|By Pam Dawkins, Connecticut Post, Bridgeport
Knight Ridder/Tribune Business News
Sep. 5, 2005 - -FAIRFIELD -- There's no other word for it; the office is tiny. Joe McCann could almost literally pick up something from the other side of the room without leaving his chair.
But with this rented house on Rowland Road in Fairfield as his base, McCann in the past year or so has brokered $300 million in hotel sales.
McCann, 48, started Optimum Hotel Brokerage in late 2001 after 25 years in hotel management with companies like Hilton and Marriott. He moved around for years, ending up in Connecticut when his (now ex) wife accepted a job in the area. He worked for a year as director of marketing for the Stamford Marriott.
"I just got tired of the operations end of the business," he said, describing feeling "confined" and more interested in finance and development.

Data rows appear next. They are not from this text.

(** * react-base16-styling: the styling-merge engine of [src/index.js]

    A shallow embedding of the module's functions over a small model of
    the JavaScript values they handle, followed by the properties of the
    merge algebra, the theme resolver and the key resolver.

    Scope of the value model.  Objects are plain objects: an ordered list
    of own enumerable properties, enumerated the way the language does
    (array-index keys in ascending numeric order first, then the other
    keys by insertion).  A key that is no own property reads the member
    inherited from [Object.prototype] ([toString], [constructor], ...)
    when it names one, and [undefined] otherwise; the members of the more
    specific prototypes ([String.prototype], [Array.prototype], ...) are
    not modelled.  A number held as a value is an exact rational; the
    arithmetic of the colour inversion runs on binary64 floating-point
    numbers, as in the language.  Functions supplied by the caller are
    pure and are named by an identifier interpreted by the
    environment. *)

From Stdlib Require Import List String Ascii Bool Arith ZArith NArith QArith Lia.
From Stdlib Require Import PrimFloat Uint63.

Set Warnings "-inexact-float".
From Stdlib Require Import Sorted DecimalString DecimalNat.
Import ListNotations.

Local Close Scope Q_scope.
Local Open Scope string_scope.
Local Open Scope list_scope.

(** ** Completion of a call: a returned value or a thrown exception *)

Inductive result (A : Type) : Type :=
| Ret (a : A)
| Throw.

Arguments Ret {A} a.
Arguments Throw {A}.

Definition bind {A B : Type} (r : result A) (k : A -> result B) : result B :=
  match r with
  | Ret a => k a
  | Throw => Throw
  end.

Notation "x <- r ;; k" := (bind r (fun x => k))
  (at level 61, r at next level, right associativity).

Fixpoint mapM {A B : Type} (f : A -> result B) (l : list A) : result (list B) :=
  match l with
  | [] => Ret []
  | a :: r => b <- f a ;; bs <- mapM f r ;; Ret (b :: bs)
  end.

Fixpoint foldM {A B : Type} (f : B -> A -> result B) (l : list A) (b : B)
  : result B :=
  match l with
  | [] => Ret b
  | a :: r => b' <- f b a ;; foldM f r b'
  end.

A hotel broker works as the intermediary between the buyer and seller. His database of 10,000 names includes current and past owners of hotels of all sizes.

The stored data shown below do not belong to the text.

(** A tick returns and keeps the terminator; no string it prints is longer
    than [SIZE]. *)
Lemma loop_terminated (inp : tick_input) (st : state) :
  terminated (buffer st) ->
  exists st' es,
    loop SIZE char_signed PICO_ERROR_TIMEOUT inp st = Some st'
    /\ terminated (buffer st')
    /\ out st' = out st ++ es
    /\ Forall (prints_at_most (Z.to_nat SIZE)) es.
Proof.
  intros [Hlen Hnul]. unfold loop.
  destruct (role st) eqn:Hrole.
  - destruct (transmit_stream_frame SIZE char_signed SIZE_range inp st)
      as (st1 & -> & _ & _ & _ & Hlen1 & Hkeep & es & Ho & Hes).
    destruct (change_role_frame char_signed PICO_ERROR_TIMEOUT (key inp) st1)
      as (Hbuf & cmd & Hcmd & _ & Hpr).
    eexists _, _. split; [reflexivity|]. rewrite Hbuf, Hcmd, Ho.
    split; [split; [congruence|by rewrite Hkeep]|].
    rewrite <- app_assoc. split; [reflexivity|].
    constructor; [done|]. apply Forall_app. split.
    + eapply Forall_impl; [exact Hes|]. intros e. apply stream_event_prints.
    + constructor; [done|]. eapply Forall_impl; [exact Hpr|].
      intros e. apply prints_at_most_mono. lia.
  - destruct (receive_poll_frame SIZE char_signed inp st) as (_ & _ & Hb & _ & Ho).
    destruct (change_role_frame char_signed PICO_ERROR_TIMEOUT (key inp)
                (receive_poll SIZE char_signed inp st))
      as (Hbuf & cmd & Hcmd & _ & Hpr).
    eexists _, _. split; [reflexivity|]. cbn [mbind option_bind].
    rewrite Hbuf, Hcmd, Ho, Hb.
    assert (Hterm : terminated (RF24_read char_signed (rx_payload inp) SIZE (buffer st)))
      by (by apply RF24_read_terminated).
    split; [by destruct (rx_ready inp)|].
    rewrite <- app_assoc. split; [reflexivity|].
    constructor; [done|]. apply Forall_app. split.
    + destruct (rx_ready inp); [|constructor].
      constructor; [done|]. constructor; [|constructor].
      constructor; [|by repeat constructor].
      apply c_str_bound. apply Hterm.
    + constructor; [done|]. eapply Forall_impl; [exact Hpr|].
      intros e. apply prints_at_most_mono. lia.
Qed.

Lemma run_loop_terminated (inp : nat -> tick_input) (n : nat) :
  forall (k : nat) (st : state),
    terminated (buffer st) ->
    Forall (prints_at_most (Z.to_nat SIZE)) (out st) ->
    exists st',
      run_loop SIZE char_signed PICO_ERROR_TIMEOUT n inp k st = Some st'
      /\ terminated (buffer st')
      /\ Forall (prints_at_most (Z.to_nat SIZE)) (out st').
Proof.
  induction n as [|n IH]; intros k st Hterm Hout; simpl; [by exists st|].
  destruct (loop_terminated (inp k) st Hterm) as (st1 & es & -> & Hterm1 & Ho & Hes).
  cbn [mbind option_bind]. apply IH; [done|].
  rewrite Ho. by apply Forall_app.
Qed.

Lemma main_terminated (fuel : nat) (si : setup_input) (inp : nat -> tick_input) :
  exists s st,
    main SIZE char_signed PICO_ERROR_TIMEOUT fuel si inp = Some (s, st)
    /\ terminated (buffer st)
    /\ Forall (prints_at_most (Z.to_nat SIZE)) (out st).
Proof.
  unfold main. cbv zeta.
  pose proof (setup_frame SIZE char_signed fuel si (emit stdio_init_all (boot SIZE)))
    as Hf. cbv zeta in Hf.
  destruct (setup SIZE char_signed fuel si _) as [r st]. cbn [fst snd] in Hf.
  destruct Hf as (_ & _ & Hb & es & Ho & Hes).
  assert (Hterm : terminated (buffer st)).
  { rewrite Hb. cbn [buffer emit boot]. split.
    - by rewrite length_insert, length_replicate.
    - apply list_lookup_insert_eq. rewrite length_replicate. lia. }
  assert (Hout : Forall (prints_at_most (Z.to_nat SIZE)) (out st)).
  { rewrite Ho. cbn [out emit boot]. apply Forall_app. split; [by repeat constructor|].
    eapply Forall_impl; [exact Hes|]. intros e. apply setup_event_prints. }
  destruct r as [[|]|].
  - destruct (run_loop_terminated inp fuel 0 st Hterm Hout) as (st' & -> & ? & ?).
    by exists Looping, st'.
  - by exists (Returned 0), st.
  - by exists Waiting, st.
Qed.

"It's very specialized," he said, with fewer than 100 people working in the United States.
McCann puts together offering 30-to-50-page packages of hotels that are on the market, including the financial information, market analysis and construction specifics. An insider's knowledge of the industry is a must, he added.
"You try to weave in selling points for prospective buyers," he said.
"Part of my job is really relationship building," with the people and entities, such as Real Estate Investment Trusts, that are in the market. He tries to learn the likes and dislikes of prospective buyers, so he might one day be able to go to them with a hotel they've always wanted, or one that fits into their portfolio.
Brokering hotel deals is harder than selling office buildings or homes, he said, because of all the other parties involved, everyone from unions to hotel franchisers to management companies. A broker also has to be familiar with the area around a hotel, everything from how the local economy is getting on to how the competition is doing.
He recently brokered the sale of the Crowne Plaza in Hartford, packaged with another Crowne Plaza in New Jersey. And in August, he was part of Thor Equities' $230 million deal to buy the Palmer House Hilton in Chicago. That was only the second time in its 80-year history that the Palmer House was on the market, McCann said.
His history with that hotel dates back to his first job in the industry, which was as a food and beverage trainee at the Palmer House. He spent five years there.
"My experience with Palmer House came full circle. I really love that hotel." McCann earns a commission of between .05 and 6 percent on each sale.
His average commission is in the six figures, according to McCann, who added he made into the seven figures this year.
He's already planning his expansion. In October, he'll move to Philadelphia to open an office there, shifting his Connecticut office to the Danbury area. He wants to hire at least two people for each office.
And McCann eventually wants to own a hotel himself, then move into ownership and management of full-service hotels.
"When hotels are done well, there's no better investment," he said.